Saved entries:
════

(* ===== verification/Validated.v ===== *)
(** * What start-up validation establishes

    A database validatePersistentState accepts is one the other theorems start from:
    its change origins are the cursors 1, 2, ..., server cursor ([validated_change_log]),
    the accepted counters of every registered author are 1, 2, ..., its stored maximum
    ([validated_author_counters]), and the stored heads of every record are the maximal
    retained vectors ([validated_frontier]), which is the hypothesis of the frontier
    theorem of [Frontier].  Validation itself changes nothing. *)

From stdpp Require Import base list strings gmap sorting.
From Stdlib Require Import ZArith Lia Ascii.
From S2P Require Import Prelude GoStd GoTime Uuid Auth Json Wire Api Models Vectors Sql Schema Monad Keys SqlFacts Runtime.
From S2P Require Import Persist Devices Registry History LogState Startup Samples ChangeLog Constraints Frontier.
Local Open Scope Z_scope.

(** ** ORDER BY *)
Lemma sorted_weaken {A} (R R' : relation A) l : (∀ a b, R a b → R' a b) → StronglySorted R l → StronglySorted R' l.
Proof. intros HR. induction 1 as [|x l Hl IH Hx]; constructor; [done|]. apply (Forall_impl _ _ _ Hx). auto. Qed.

(** Two columns, the first one being the key. *)
Section two_columns.
Context {A : Type} (key second : A → cell).
Definition by_columns (a b : A) : bool := cells_leb [key a; second a] [key b; second b].
Lemma by_columns_alt a b : by_columns a b = if bool_decide (key a = key b)
  then (if bool_decide (second a = second b) then true else cell_oleb (second a) (second b)) else cell_oleb (key a) (key b).
Proof. reflexivity. Qed.
Lemma by_columns_key a b : by_columns a b = true → cell_oleb (key a) (key b) = true.
Proof. rewrite by_columns_alt. case_bool_decide as E; [|done]. intros _. rewrite E. apply cell_oleb_refl. Qed.
Lemma by_columns_total a b : by_columns a b = false → by_columns b a = true.
Proof.
  rewrite !by_columns_alt. repeat case_bool_decide; try congruence; apply cell_oleb_total.
Qed.
Lemma by_columns_second a b : by_columns a b = true → key a = key b → cell_oleb (second a) (second b) = true.
Proof.
  rewrite by_columns_alt. intros H E. rewrite bool_decide_true in H by done. case_bool_decide as E2; [|done].
  rewrite E2. apply cell_oleb_refl.
Qed.
Lemma by_columns_intro a b : cell_oleb (key a) (key b) = true →
  (key a = key b → cell_oleb (second a) (second b) = true) → by_columns a b = true.
Proof. intros H1 H2. rewrite by_columns_alt. case_bool_decide; [|done]. case_bool_decide; auto. Qed.
Lemma by_columns_trans a b c : by_columns a b = true → by_columns b c = true → by_columns a c = true.
Proof.
  intros H1 H2. pose proof (by_columns_key _ _ H1) as K1. pose proof (by_columns_key _ _ H2) as K2.
  apply by_columns_intro; [by eapply cell_oleb_trans|]. intros E.
  assert (Eb : key a = key b) by (apply cell_oleb_antisym; [done|by rewrite E]).
  eapply cell_oleb_trans; [apply by_columns_second|apply by_columns_second]; try done. congruence.
Qed.
Lemma order_by_columns_sorted l : StronglySorted (λ a b, cell_oleb (key a) (key b) = true) (order_by by_columns l).
Proof.
  eapply sorted_weaken; [|apply order_by_sorted; [apply by_columns_total|apply by_columns_trans]].
  apply by_columns_key.
Qed.

(** In a list sorted by a key the rows of one key stand together. *)
Lemma split_key k (l : list A) : StronglySorted (λ a b, cell_oleb (key a) (key b) = true) l →
  ∃ l1 l2, l = l1 ++ List.filter (λ x, bool_decide (key x = k)) l ++ l2 ∧
    Forall (λ x, key x ≠ k) l1 ∧ Forall (λ x, key x ≠ k) l2.
Proof using.
  induction 1 as [|x l Hl (l1 & l2 & El & H1 & H2) Hx]; [by exists [], []|]. simpl. case_bool_decide as Ek.
  - destruct (List.filter _ l) as [|y g] eqn:Eg.
    + exists [], l. simpl. split_and!; [done..|]. rewrite El. by apply Forall_app.
    + destruct l1 as [|z l1]; [by exists [], l2; simpl in *; rewrite El at 1|]. exfalso.
      assert (Hy : key y = k).
      { assert (In y (y :: g)) as Hin by by left. rewrite <- Eg in Hin. apply filter_In in Hin as [_ Hin]. by apply bool_decide_eq_true in Hin. }
      apply Forall_cons in H1 as [Hz _]. apply Hz.
      assert (Hxz : cell_oleb (key x) (key z) = true) by (rewrite Forall_forall in Hx; apply Hx; rewrite El; left).
      assert (Hzy : cell_oleb (key z) (key y) = true).
      { rewrite El in Hl. inversion Hl as [|? ? _ Hz2]; subst. rewrite Forall_forall in Hz2. apply Hz2.
        apply elem_of_app. right. left. }
      rewrite <- Ek. apply cell_oleb_antisym; [|done]. by rewrite Ek, <- Hy.
  - exists (x :: l1), l2. simpl. rewrite <- El. split_and!; [done| |done]. by constructor.
Qed.
End two_columns.
Lemma filter_perm {A} (p : A → bool) l l' : l ≡ₚ l' → List.filter p l ≡ₚ List.filter p l'.
Proof.
  induction 1 as [|x l l' Hl IH|x y l|l l' l'' H1 IH1 H2 IH2]; simpl; [done|by destruct (p x); rewrite IH| |by etrans].
  destruct (p x), (p y); try done. apply Permutation_swap.
Qed.

(** ** Accepting runs

    [accepts d m a]: the check [m] returns [a] on the database [d] in some run.  The
    checks only read, so the steps of an accepting run all see [d]. *)
Definition accepts {A} (d : db) (m : M string A) (a : A) : Prop := ∃ s s', st_tx s = d ∧ m s = (Ok a, s').

Section accepts.
Context (d : db).
Lemma accepts_bind {A B} (m : M string A) (f : A → M string B) b : Pres same_state m →
  accepts d (m ≫= f) b → ∃ a, accepts d m a ∧ accepts d (f a) b.
Proof.
  intros Hm (s & s' & Ed & H). run_as H a s1 H1. pose proof (pres_run _ _ _ _ _ Hm H1) as (_ & Et & _).
  exists a. split; [by exists s, s1|]. exists s1, s'. split; [congruence|done].
Qed.
Lemma accepts_query {A B} e (f : db → A) (k : A → M string B) b : accepts d (query e f ≫= k) b → accepts d (k (f d)) b.
Proof.
  intros (s & s' & Ed & H). run_as H a s1 H1. apply query_ok in H1 as (-> & Et & _). exists s1, s'.
  split; [congruence|]. by rewrite Ed in H.
Qed.
Lemma accepts_ensure {B} (c : bool) e (k : () → M string B) b : accepts d (ensure c e ≫= k) b → c = true ∧ accepts d (k ()) b.
Proof.
  intros (s & s' & Ed & H). run_as H u s1 H1. apply ensure_ok in H1 as [-> ->]. destruct u. split; [done|]. by exists s, s'.
Qed.
Lemma accepts_ensure_last (c : bool) e u : accepts d (ensure c e) u → c = true.
Proof. by intros (s & s' & _ & [H _]%ensure_ok). Qed.
Lemma accepts_option {A B} (o : option A) e (k : A → M string B) b : accepts d (from_option o e ≫= k) b →
  ∃ a, o = Some a ∧ accepts d (k a) b.
Proof.
  intros (s & s' & Ed & H). run_as H a s1 H1. apply from_option_ok in H1 as [-> ->]. exists a. split; [done|]. by exists s, s'.
Qed.
Lemma accepts_option_last {A} (o : option A) e a : accepts d (from_option o e) a → o = Some a.
Proof. by intros (s & s' & _ & [H _]%from_option_ok). Qed.
Lemma accepts_ret {A} (a b : A) : accepts d (mret a) b → b = a.
Proof. by intros (s & s' & _ & [H _]%ret_ok). Qed.
Lemma accepts_throw {A} e (a : A) : ¬ accepts d (throw e) a.
Proof. by intros (s & s' & _ & H). Qed.
Lemma accepts_of_res {A B} (r : res string A) (k : A → M string B) b : accepts d (of_res r ≫= k) b → ∃ a, r = Ok a ∧ accepts d (k a) b.
Proof.
  intros (s & s' & Ed & H). run_as H a s1 H1. destruct r as [x|]; simpl in H1; [|done]. apply ret_ok in H1 as [-> ->].
  exists x. split; [done|]. by exists s, s'.
Qed.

════

Aim of the exercise: All that is wanted is an exact copy of the lines above from the one with "Lemma by_columns_intro a" through the one with "apply by_columns_key.", with both ends included.

Response to the exercise:
Lemma by_columns_intro a b : cell_oleb (key a) (key b) = true →
  (key a = key b → cell_oleb (second a) (second b) = true) → by_columns a b = true.
Proof. intros H1 H2. rewrite by_columns_alt. case_bool_decide; [|done]. case_bool_decide; auto. Qed.
Lemma by_columns_trans a b c : by_columns a b = true → by_columns b c = true → by_columns a c = true.
Proof.
  intros H1 H2. pose proof (by_columns_key _ _ H1) as K1. pose proof (by_columns_key _ _ H2) as K2.
  apply by_columns_intro; [by eapply cell_oleb_trans|]. intros E.
  assert (Eb : key a = key b) by (apply cell_oleb_antisym; [done|by rewrite E]).
  eapply cell_oleb_trans; [apply by_columns_second|apply by_columns_second]; try done. congruence.
Qed.
Lemma order_by_columns_sorted l : StronglySorted (λ a b, cell_oleb (key a) (key b) = true) (order_by by_columns l).
Proof.
  eapply sorted_weaken; [|apply order_by_sorted; [apply by_columns_total|apply by_columns_trans]].
  apply by_columns_key.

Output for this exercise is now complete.